(6/22) Less than a month into her new tenure as Thurmont's Main Street program manager, Vickie Grinder says one of her first priorities is to reach out to local business owners with a simple question: "How can we help you?"
Now in its eighth year, the Main Street program remains the centerpiece of Thurmont's economic development efforts, but after several years of struggles during the economic downturn and frequent turnover in the program's leadership, Grinder is heading an effort to rebuild the program with an emphasis on serving as a provider of information and resources to small businesses
in town. Those resources will soon be centralized in a dedicated Main Street office space in the former Thurmont branch library building near the town square, which is currently being renovated.
"There's something about Main Street that ties the business community together," Grinder said. "A lot of towns don't have Main Streets, but it seems to be the backbone of economic development in this country.
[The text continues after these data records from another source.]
(** C3. The first page asked for is page 1; after a page whose body
    reports [offset], [limit] and [found], the loop asks for the next
    page exactly when [offset + limit < found] and ends otherwise. With
    [found = 0] (no rows, offset 0, limit 10) the stage returns after
    the one request for page 1 with no item; with [found = 25],
    [limit = 10] and offsets 0, 10, 20 it returns after the three
    requests for pages 1, 2, 3 with the 25 items of the three pages. *)
Theorem gather_pages_while_offset_plus_limit_below_found
  (objs : list HarvestObject) (errs : list GatherError) :
  page (start_gather objs errs) = 1%Z /\
  (forall fuel s data guids offset limit found,
      http_get_json (url (page s)) = Ok data ->
      reports data guids offset limit found ->
      loop (S fuel) s =
        if (offset + limit <? found)%Z
        then loop fuel (page_done (url (page s)) guids s)
        else (Ok Finished, page_done (url (page s)) guids s)) /\
  (forall fuel data,
      http_get_json (url 1) = Ok data ->
      reports data [] 0 10 0 ->
      exists s,
        stage (S fuel) objs errs = (Returns (Some []), s) /\
        requested s = [url 1%Z] /\
        objects s = objs /\
        gather_errors s = errs) /\
  (forall fuel d1 d2 d3 g1 g2 g3,
      http_get_json (url 1) = Ok d1 -> reports d1 g1 0 10 25 ->
      http_get_json (url 2) = Ok d2 -> reports d2 g2 10 10 25 ->
      http_get_json (url 3) = Ok d3 -> reports d3 g3 20 10 25 ->
      length g1 = 10 -> length g2 = 10 -> length g3 = 5 ->
      exists ids s,
        stage (3 + fuel) objs errs = (Returns (Some ids), s) /\
        requested s = [url 1%Z; url 2%Z; url 3%Z] /\
        length ids = 25 /\
        ids = map ho_id (number_from (length objs) (g1 ++ g2 ++ g3)) /\
        objects s = (objs ++ number_from (length objs) (g1 ++ g2 ++ g3))%list /\
        gather_errors s = errs).
Proof.
  split; [reflexivity|]. split; [|split].
  - intros fuel s data guids offset limit found H R.
    apply reports_summary in R. rewrite <- H in R.
    destruct (offset + limit <? found)%Z.
    + now apply loop_more.
    + now apply loop_last.
  - intros fuel data H R. apply reports_summary in R. rewrite <- H in R.
    change (0 + 10 <? 0)%Z with false in R. cbv iota in R.
    exists (page_done (url 1) [] (start_gather objs errs)). split.
    + rewrite (stage_finished (S fuel) objs errs _
                 (loop_last fuel (start_gather objs errs) [] R)).
      reflexivity.
    + repeat split.
  - intros fuel d1 d2 d3 g1 g2 g3 H1 R1 H2 R2 H3 R3 L1 L2 L3.
    apply reports_summary in R1, R2, R3.
    rewrite <- H1 in R1. rewrite <- H2 in R2. rewrite <- H3 in R3.
    change (0 + 10 <? 25)%Z with true in R1.
    change (10 + 10 <? 25)%Z with true in R2.
    change (20 + 10 <? 25)%Z with false in R3. cbv iota in R1, R2, R3.
    set (s0 := start_gather objs errs).
    assert (Sv : serves_more http_get_json url (page s0) [g1; g2])
      by (simpl; auto).
    destruct (pages_done_fields url [g1; g2] s0) as (A & B & C & D & E).
    set (s2 := pages_done url [g1; g2] s0) in *.
    assert (L : loop (3 + fuel) s0 = (Ok Finished, page_done (url 3) g3 s2)).
    { change (3 + fuel) with (length [g1; g2] + S fuel).
      rewrite (loop_pages [g1; g2] s0 (S fuel) Sv). fold s2.
      replace (url 3) with (url (page s2)) by (now rewrite E).
      apply loop_last. rewrite E. exact R3. }
    destruct (page_done_fields (url 3) g3 s2) as (A' & B' & C' & D' & _).
    exists (harvest_obj_ids (page_done (url 3) g3 s2)), (page_done (url 3) g3 s2).
    split; [now apply stage_finished|].
    rewrite A', B', C', D', A, B, C, D.
    cbn [s0 start_gather objects harvest_obj_ids gather_errors requested page
         concat length pages_from map app].
    rewrite app_nil_r.
    assert (Len : length (objs ++ number_from (length objs) (g1 ++ g2))%list =
                  length objs + 20)
      by (rewrite length_app, number_from_length, length_app, L1, L2; reflexivity).
    rewrite Len.
    assert (N : number_from (length objs) (g1 ++ g2 ++ g3) =
      (number_from (length objs) (g1 ++ g2)
       ++ number_from (length objs + 20) g3)%list)
      by (rewrite (app_assoc g1 g2 g3), number_from_app, length_app, L1, L2;
          reflexivity).
    rewrite N, map_app, <- app_assoc.
    repeat split.
    rewrite length_app, !length_map, !number_from_length, length_app, L1, L2, L3.
    reflexivity.
Qed.

Lemma loop_spins fuel : forall s,
  (1 <= page s)%Z ->
  (forall p, (1 <= p)%Z ->
     exists data guids offset limit found,
       http_get_json (url p) = Ok data /\
       reports data guids offset limit found /\
       (offset + limit < found)%Z) ->
  exists s',
    loop fuel s = (Ok StillGathering, s') /\
    gather_errors s' = gather_errors s /\
    requested s' = (requested s ++ map url (pages_from (page s) fuel))%list.
Proof.
  induction fuel as [|fuel IH]; intros s P More.
  - exists s. simpl. rewrite app_nil_r. auto.
  - destruct (More (page s) P) as (data & guids & offset & limit & found & H & R & Lt).
    apply reports_summary in R. rewrite <- H in R.
    apply Z.ltb_lt in Lt. rewrite Lt in R.
    rewrite (loop_more fuel s guids R).
    destruct (page_done_fields (url (page s)) guids s) as (_ & _ & C & D & _ & E).
    destruct (IH (page_done (url (page s)) guids s)) as (s' & L & Er & Rq);
      [lia | exact More |].
    exists s'. split; [exact L|]. rewrite Er, Rq, C, D, E.
    cbn [pages_from map]. rewrite <- app_assoc. auto.
Qed.

(** C4, as amended. The loop has no forward-progress check: when
    every page's body reports [offset + limit < found] -- as it does
    when the reported offset and limit never advance and stay below
    [found] -- the stage asks for page 1, 2, 3, ... for as long as it is
    run, saves no gather error and does not return. *)
Theorem gather_has_no_progress_guard
  (objs : list HarvestObject) (errs : list GatherError) (fuel : nat) :
  (forall p, (1 <= p)%Z ->
     exists data guids offset limit found,
       http_get_json (url p) = Ok data /\
       reports data guids offset limit found /\
       (offset + limit < found)%Z) ->
  exists s,
    stage fuel objs errs = (NotYet, s) /\
    gather_errors s = errs /\
    requested s = map url (pages_from 1 fuel).
Proof.
  intros More.
  destruct (loop_spins fuel (start_gather objs errs)) as (s & L & Er & Rq);
    [simpl; lia | exact More |].
  exists s. unfold gather_stage. rewrite L. auto.
Qed.

(** C9. When the pages before it were gathered and the answer to the
    next page brings up an exception (the request or the decoding
    fails, or a field is missing), the stage returns [None] without
    asking for another page, saves exactly one gather error, which
    carries the URL of that page and the exception, and the harvest
    objects saved so far -- those of the earlier pages and of the rows
    of the failing page that came before the exception -- stay in the
    table. *)
Theorem gather_failure_is_reported_once
  (objs : list HarvestObject) (errs : list GatherError)
  (pages : list (list value)) (partial : list value) (e : exn) (fuel : nat) :
  serves_more http_get_json url 1 pages ->
  page_summary (http_get_json (url (1 + Z.of_nat (length pages)))) =
    (partial, PageFails e) ->
  exists s,
    stage (length pages + S fuel) objs errs = (Returns None, s) /\
    gather_errors s =
      (errs ++ [{| ge_url := Some (url (1 + Z.of_nat (length pages)));
                   ge_cause := e |}])%list /\
    objects s =
      (objs ++ number_from (length objs) (concat pages ++ partial))%list /\
    requested s =
      (map url (pages_from 1 (length pages))
       ++ [url (1 + Z.of_nat (length pages))])%list.
Proof.
  intros Sv F. set (s0 := start_gather objs errs).
  destruct (pages_done_fields url pages s0) as (A & _ & C & D & E).
  set (s2 := pages_done url pages s0) in *.
  change (page s0) with 1%Z in E. rewrite <- E in F.
  destruct (loop_fails fuel s2 partial e F) as (s' & L & St).
  exists (save_gather_error e s').
  unfold gather_stage. fold s0. rewrite (loop_pages pages s0 (S fuel) Sv).
  fold s2. rewrite L. split; [reflexivity|].
  unfold store_of in St. inversion St as [[O G Rq U]]. clear St.
  cbn [save_gather_error gather_errors objects requested].
  rewrite O, G, Rq, U.
  rewrite save_all_objects.
  destruct (save_all_rest partial
    (log_request (url (page s2)) (set_api_url (url (page s2)) s2)))
    as (G' & Rq' & U' & _).
  rewrite G', Rq', U'. cbn [log_request set_api_url objects gather_errors
    requested api_url].
  rewrite A, C, D, E. cbn [s0 start_gather objects gather_errors requested page].
  rewrite number_from_app, length_app, number_from_length, <- app_assoc.
  repeat split.
Qed.

End GatherProperties.

(** ** The example servers *)

Lemma example_config_loaded : _set_config no_json_loads "" = Ok example_config.
Proof. reflexivity. Qed.
(** The switch without cases, [switch (a) {}]. *)
Definition empty_source : SourceCode :=
  mkSourceCode "switch (a) {}"
    [ tok "Keyword" "switch" (0, 6) 1 0; tok "Punctuator" "(" (7, 8) 1 7;
      tok "Identifier" "a" (8, 9) 1 8; tok "Punctuator" ")" (9, 10) 1 9;
      tok "Punctuator" "{" (11, 12) 1 11; tok "Punctuator" "}" (12, 13) 1 12 ].

Definition empty_switch : Node :=
  mkNode 1 "SwitchStatement" (0, 13) None None None
    [("discriminant", ident 2 (8, 9) "a")].

(** The block [{], [x();], [}] without blank lines. *)
Definition tight_source : SourceCode :=
  mkSourceCode ("{" ++ nl ++ "x();" ++ nl ++ "}")
    [ tok "Punctuator" "{" (0, 1) 1 0;
      tok "Identifier" "x" (2, 3) 2 0;
      tok "Punctuator" "(" (3, 4) 2 1;
      tok "Punctuator" ")" (4, 5) 2 2;
      tok "Punctuator" ";" (5, 6) 2 3;
      tok "Punctuator" "}" (7, 8) 3 0 ].

Definition tight_block : Node :=
  mkNode 1 "BlockStatement" (0, 8) None None None
    [("body", exprStmt 2 (2, 6)
                (mkNode 3 "CallExpression" (2, 5) None None None
                   [("callee", ident 4 (2, 3) "x")]))].

End PaddedBlocksNotions.

(* ================================================================== *)
(** ** The shape of a snake-cased name, in the words of the specification *)

Module SnakeShape.
Import RegExp.
(** * Git workflow automation server: orchestration of commit, push,
      pull-request creation and merge ([src/index.ts])

    A shallow embedding of the four workflow operations and of the helpers
    they rely on.

    - JavaScript strings are modelled as [string], sequences of 8-bit code
      units; [trim], the regular expressions and [String.prototype.replace]
      (with its [$]-patterns in the replacement text) are written out.
    - The collaborators (simple-git, the child process [exec], the [fs]
      calls, the clock, [path.join]) form an explicit environment [Env].
      Every call either returns or throws an [Error] object, and the answer
      may depend on everything that happened before.  This includes the
      construction of the simple-git handle, which checks its base
      directory.
    - Effects are threaded through a state-and-exception monad over a
      [World] (the log of calls and the files written); the world reached
      when an exception is thrown is kept, as in JavaScript.
    - Optional arguments are [option] values; default parameter values
      apply to [None]; truthiness tests are written as such. *)

From Stdlib Require Import String Ascii List Bool Arith NArith Lia DecimalString.
Import ListNotations.
Local Open Scope string_scope.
If Main Street is thriving, is aesthetically nice, the other businesses in town benefit from it as well."
The town's refocusing on the Main Street program has come at the cost of some tension with the Thurmont Economic Development Committee (EDC), an independent organization which in recent years has focused more on organizing public promotional events than on direct business development. At the June 4 meeting of the Thurmont Board of Commissioners, Mayor Martin Burns
suggested that the town sever official ties with the EDC, citing serious disagreements with some of the group's recent decisions, although he declined to delve into specifics in public.
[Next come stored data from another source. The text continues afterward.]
(** The two [print] lines return exactly when the catalog has a
    collection with id "landsat-c2-l1" and one with id
    "landsat-c2-l2"; a missing id surfaces as a [KeyError] naming it,
    "landsat-c2-l1" first. *)
Theorem printed_descriptions_cases (d : dict string) :
  ((exists p, Intake.printed_descriptions d = Ok p) <->
   In "landsat-c2-l1" (PyDict.keys d) /\ In "landsat-c2-l2" (PyDict.keys d)) /\
  (~ In "landsat-c2-l1" (PyDict.keys d) ->
   Intake.printed_descriptions d = Raise (KeyError (KStr "landsat-c2-l1"))) /\
  (In "landsat-c2-l1" (PyDict.keys d) ->
   ~ In "landsat-c2-l2" (PyDict.keys d) ->
   Intake.printed_descriptions d = Raise (KeyError (KStr "landsat-c2-l2"))).
Proof.
  unfold Intake.printed_descriptions, PyDict.getitem.
  rewrite <- !get_in_keys.
  destruct (PyDict.get d "landsat-c2-l1") as [d1|]; cbn [bind];
    destruct (PyDict.get d "landsat-c2-l2") as [d2|]; cbn [bind].
  - split; [split; [intros _; split; discriminate | intros _; now eexists]|].
    split; [intros H; now elim H | intros _ H; now elim H].
  - split; [split; [intros [p H]; discriminate | intros [_ H]; now elim H]|].
    split; [intros H; now elim H | reflexivity].
  - split; [split; [intros [p H]; discriminate | intros [H _]; now elim H]|].
    split; [reflexivity | intros H; now elim H].
  - split; [split; [intros [p H]; discriminate | intros [H _]; now elim H]|].
    split; [reflexivity | intros H; now elim H].
Qed.

End DescriptionListing.

(** ** More on the two landsat filters *)

Module FilterFacts.
Import PyStr PyStrFacts.

Lemma app_assoc (a b c : string) : ((a ++ b) ++ c = a ++ b ++ c)%string.
Proof.
  induction a as [|x a IH]; simpl; [reflexivity | now rewrite IH].
Qed.

(** [a in b] and [b in c] give [a in c]. *)
Lemma str_in_trans (a b c : string) :
  str_in a b = true -> str_in b c = true -> str_in a c = true.
Proof.
  rewrite !str_in_spec. intros [p1 [q1 ->]] [p2 [q2 ->]].
  exists (p2 ++ p1)%string, (q1 ++ q2)%string.
  now rewrite !app_assoc.
Qed.

Lemma filter_implied {A : Type} (f g : A -> bool) (l : list A) :
  (forall x, f x = true -> g x = true) ->
  filter f (filter g l) = filter f l.
Proof.
  intros Himp. induction l as [|x l IH]; simpl; [reflexivity|].
  destruct (g x) eqn:Eg; simpl.
  - now rewrite IH.
  - destruct (f x) eqn:Ef; [|exact IH].
    apply Himp in Ef. congruence.
Qed.

(** Applying the exact test of the geospatial notebook to the list
    printed by the Intake notebook gives the list of the geospatial
    notebook: the Intake listing loses no collection that the
    geospatial one shows, and keeps their order. *)
Theorem exact_filter_refines (description : dict string) :
  Geospatial.landsat_collections (Intake.landsat_keys description)
  = Geospatial.landsat_collections (PyDict.keys description).
Proof.
  unfold Geospatial.landsat_collections, Intake.landsat_keys.
  apply filter_implied. intros key H.
  apply (str_in_lower "landsat" key H).
Qed.

(** On a catalog whose ids are all lowercase the two notebooks list
    the same collections in the same order. *)
Theorem filters_agree_on_lowercase (description : dict string) :
  Forall (fun key => lower key = key) (PyDict.keys description) ->
  Intake.landsat_keys description
  = Geospatial.landsat_collections (PyDict.keys description).
Proof.
  unfold Intake.landsat_keys, Geospatial.landsat_collections.
  induction (PyDict.keys description) as [|key keys IH]; intros Hlow;
    [reflexivity|].
  inversion Hlow as [|? ? Hkey Hrest]; subst. simpl.
  now rewrite Hkey, (IH Hrest).
Qed.

Lemma filters_agree_on_lowercase_witness :
  Intake.landsat_keys
    [("landsat-c2-l1", "a"); ("sentinel-2-l2a", "b"); ("landsat-c2-l2", "c")]
  = Geospatial.landsat_collections
      (PyDict.keys
         [("landsat-c2-l1", "a"); ("sentinel-2-l2a", "b"); ("landsat-c2-l2", "c")]).
Proof.
  apply (filters_agree_on_lowercase
           [("landsat-c2-l1", "a"); ("sentinel-2-l2a", "b"); ("landsat-c2-l2", "c")]).
  repeat constructor.
Defined.

(** The geospatial filter is closed under containment: an id that
    contains a kept id as a substring is kept as well. *)
Theorem superstring_kept (all_collections : list string) (a b : string) :
  In a (Geospatial.landsat_collections all_collections) ->
  In b all_collections ->
  str_in a b = true ->
  In b (Geospatial.landsat_collections all_collections).
Proof.
  intros Ha Hb Hab. apply LandsatFilters.landsat_collections_keeps.
  apply LandsatFilters.landsat_collections_keeps in Ha.
  split; [exact Hb | now apply (str_in_trans "landsat" a b)].
Qed.

Lemma superstring_kept_witness :
  In "usgs-landsat-c2-l2-st"
     (Geospatial.landsat_collections
        ["landsat-c2-l2"; "naip"; "usgs-landsat-c2-l2-st"]).
Proof.
  apply (superstring_kept
           ["landsat-c2-l2"; "naip"; "usgs-landsat-c2-l2-st"]
           "landsat-c2-l2" "usgs-landsat-c2-l2-st").
  - simpl. now left.
  - simpl. now right; right; left.
  - reflexivity.
Defined.

End FilterFacts.

(** ** A complete run of the Intake notebook *)

Module IntakeRun.
Import DescriptionFacts PyDictFacts.

Section WithLibraries.
Context {L : Intake.Libraries}.


End WithLibraries.


End IntakeRun.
Meanwhile, the Main Street program has set out to reestablish its presence in town. Since taking office on June 3, Grinder has begun reaching out to business owners with a new information packet explaining what the Main Street program is, what it can do for the community, and how they can get involved.
Another initiative is to arrange for regular guest speakers to come to town to give public presentations on government policies effecting small businesses and on general good business practices. The first speaker will be Nick Rudolf from the Maryland Department of Housing and Community Development, which runs the Main Street Maryland program, who will discuss the program
at a breakfast meeting on July 17 from 8 a.m. to 9 a.m. at the Mountain Gate restaurant. Grinder says she hopes to bring in speakers from the state government to talk about the Affordable Care Act, as well as experts from the Small Business Administration to discuss topics like how to write effective business plans.
Grinder's other projects focus on promoting the town and drawing in tourism. She is currently working on a new brochure that she hopes will catch the eyes of travelers in Gettysburg during its extremely busy tourism season. She is also working with the Thurmont Historical Society and Star-Spangled Tours to establish a guided day tour of attractions in the northern part of
the county, and expects to get Emmitsburg involved soon as well.